The elder Kornbluth plays a hapless
character not unlike himself. Heck, he even calls him Josh Kornbluth.
How eponymous! He plops his chubby face smack in front of the
camera, telling us his story is based in the "fictional" town of San
Franclisco. Wink, wink. And he disclaims that only reel
lawyers were used in the making of this film. Part absurdist
autobiographical simulation, part self-indulgent fantasy, the film's
"hero" looks more like he ate a few too many on his lunch break. As
an employee of the Uniforce Agency, every day brings new ethical and
social conundrums for Josh, who'd rather sneak a few keystrokes at
this job and that writing his great American novel (we're still
waiting). His transient world changes when his ineptitude is
immediately appreciated at the smallish tax law firm of Shelby and
Mitchell. The writers (the Kornbluth brothers and John Bellucci,
whose resume is completely absent from the film's pressbook—don't
worry, he's real, playing a "spastic dancing nerd" in the film) have
a field day playing up the S&M jokes, but they're generally pallid
stabs at humor. His temporal universe comes unstuck when he's
offered a permanent position on the staff, with the deal clincher
coming when icy office manager Marlina D'Amore (Helen Shumaker)
agrees to cover his psychotherapy costs. That must be a big
contractual concern for West Coast office workers.

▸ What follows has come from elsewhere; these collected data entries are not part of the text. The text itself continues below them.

(* ===== verification/Spawn.v ===== *)
(** * Entering a match: cells, loadouts, abilities, spawns and lives

    [internal/server/game/manager.go], the helpers of [StartMatch] and of a player's
    death: where players and the bribable prisoners appear, what they carry, which
    ability they have and how a life is lost.  Pointers into a slice are indices. *)

From S2P Require Import Prelude Float32 Model GoStrings Hashing Layout Access Items Combat Abilities Physics Session.

#[local] Open Scope Z_scope.

(** ** Positions *)

Definition spawnPositionForPlayerIndex (index : Z) : Vector2 :=
  from_option (λ room,
      let minX := pt_X (rm_Min room) in
      let minY := pt_Y (rm_Min room) in
      let maxX := pt_X (rm_Max room) in
      let maxY := pt_Y (rm_Max room) in
      let width := maxX - minX + 1 in
      if width <=? 0 then mkVector2 (f32_of_Z minX) (f32_of_Z minY)
      else
        let column := index `rem` width in
        let row := index `quot` width in
        let y := minY + row in
        let y := if maxY <? y then maxY else y in
        mkVector2 (f32_of_Z (minX + column)) (f32_of_Z y))
    (mkVector2 (f32_of_Z 2) (f32_of_Z 13)) (RoomOf defaultMatchLayout RoomCellBlockA).

Definition clamp_fraction (fraction : f32) : f32 :=
  let fraction := if f32_ltb fraction f32_zero then f32_zero else fraction in
  if f32_gtb fraction (f32_of_Z 1) then f32_of_Z 1 else fraction.

Definition clamp_coordinate (x lo hi : Z) : Z :=
  let x := if x <? lo then lo else x in if hi <? x then hi else x.

Definition spawnPositionAtRoomFraction (room : Room) (fractionX fractionY : f32) : Vector2 :=
  let half := f32_const 1 2 in
  let width := pt_X (rm_Max room) - pt_X (rm_Min room) in
  let height := pt_Y (rm_Max room) - pt_Y (rm_Min room) in
  let x := pt_X (rm_Min room) +
    f32_trunc_int (f32_add (f32_mul (f32_of_Z width) (clamp_fraction fractionX)) half) in
  let y := pt_Y (rm_Min room) +
    f32_trunc_int (f32_add (f32_mul (f32_of_Z height) (clamp_fraction fractionY)) half) in
  mkVector2 (f32_of_Z (clamp_coordinate x (pt_X (rm_Min room)) (pt_X (rm_Max room))))
    (f32_of_Z (clamp_coordinate y (pt_Y (rm_Min room)) (pt_Y (rm_Max room)))).

Definition ammo_room_spawns : list (f32 * f32) :=
  [(f32_const 22 100, f32_const 22 100); (f32_const 78 100, f32_const 22 100);
   (f32_const 22 100, f32_const 78 100); (f32_const 78 100, f32_const 78 100);
   (f32_const 50 100, f32_const 38 100); (f32_const 50 100, f32_const 62 100)].

Definition spawnPositionInRoom (roomID : RoomID) (index : Z) : Vector2 :=
  let index := if index <? 0 then 0 else index in
  from_option (λ room,
      if roomID ≟ RoomWardenHQ then
        spawnPositionAtRoomFraction room (f32_const 1 2) (f32_const 1 2)
      else if roomID ≟ RoomAmmoRoom then
        let fraction := default (f32_zero, f32_zero)
          (ammo_room_spawns !! Z.to_nat (index mod Z.of_nat (length ammo_room_spawns))) in
        spawnPositionAtRoomFraction room fraction.1 fraction.2
      else spawnPositionForPlayerIndex index)
    (spawnPositionForPlayerIndex index) (RoomOf defaultMatchLayout roomID).

Definition deterministicRespawnIndex (playerID : PlayerID) (modulo : Z) : Z :=
  if (modulo <=? 1) || (playerID ≟ "") then 0
  else fnv64a (string_bytes playerID) mod modulo.

Definition respawnLocationForPlayer (player : PlayerState) : RoomID * Vector2 :=
  if ps_Role player ≟ RoleWarden then (RoomWardenHQ, spawnPositionInRoom RoomWardenHQ 0)
  else if ps_Role player ≟ RoleDeputy then
    (RoomAmmoRoom, spawnPositionInRoom RoomAmmoRoom (deterministicRespawnIndex (ps_ID player) 6))
  else
    let spawnIndex := if 0 <? ps_AssignedCell player then ps_AssignedCell player - 1 else 0 in
    (RoomCellBlockA, spawnPositionForPlayerIndex spawnIndex).

(** ** Losing a life: the player, [lifeLost] and [permanentlyEliminated] *)

Definition consumeLifeAndRespawnIfAvailableLocked (player : PlayerState) : PlayerState * bool * bool :=
  let player :=
    if ps_LivesRemaining player ≟ 0 then player <| ps_LivesRemaining := DefaultPlayerLives |>
    else player in
  let player :=
    if 0 <? ps_LivesRemaining player then player <| ps_LivesRemaining ::= λ n, n - 1 |> else player in
  if ps_LivesRemaining player ≟ 0 then (player, true, true)
  else
    let player := player <| ps_Alive := true |> in
    let player := player <| ps_HeartsHalf := MaxHeartsHalfForRole (ps_Role player) |> in
    let player := player <| ps_TempHeartsHalf := 0 |> in
    let player := player <| ps_StunnedUntilTick := 0 |> in
    let player := player <| ps_SolitaryUntilTick := 0 |> in
    let player := player <| ps_LockedInCell := 0 |> in
    let player := player <| ps_Velocity := zero_Vector2 |> in
    let player := player <| ps_Effects := [] |> in
    let '(roomID, position) := respawnLocationForPlayer player in
    (player <| ps_CurrentRoomID := roomID |> <| ps_Position := position |>, true, false).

After crossing over from temp to
perm, Josh short circuits in fits of tardiness and dunderheadedness,
even though he appears to be handling the same office chores. All
those habits that made him so attractive to his new employers are
cast off in Josh's fitful fear of commitment. The rest of the film
focuses on office politics and the growing pressure he's under to
mail seventeen important letters for his stoic boss Bob Shelby
(Warren Keith). Procrastination and other messy circumstances
intervene; luckily Josh's fellow workers DaVonne (June A. Lomena),
Clifford (Brian Thorstenson) and Mindy (Amy Resnick) quickly
diagnose his illness and prescribe a cure that takes on mission:
improbable seriousness. At which point Josh steps out of the frying
pan into the fire of passion when Julie Faustino (Sarah Overman),
mistakes the lowly office worker on an exercise in skullduggery for
a fellow attorney. So the Big Lie becomes the Big Joke in Haiku
Tunnel. Unfortunately, Josh is so screwed up there's not much to
like of him by the end of the movie.
If I want to watch a neurotic
Jewish guy throw quips at the screen, I'll take Woody Allen in New
York City over Josh Kornbluth in San Francisco any day. (Brief) case
closed. |
Directed by:
Jacob Kornbluth
Josh Kornbluth
Starring:
Josh Kornbluth
Warren Keith
Helen Shumaker
Amy Resnick
Brian Thorstenson
June Lomena
Harry Shearer
Written
by:
Jacob Kornbluth
Josh Kornbluth
John Bellucci
Rated:
R - Restricted.
Under 17 requires
accompanying parent
or adult guardian..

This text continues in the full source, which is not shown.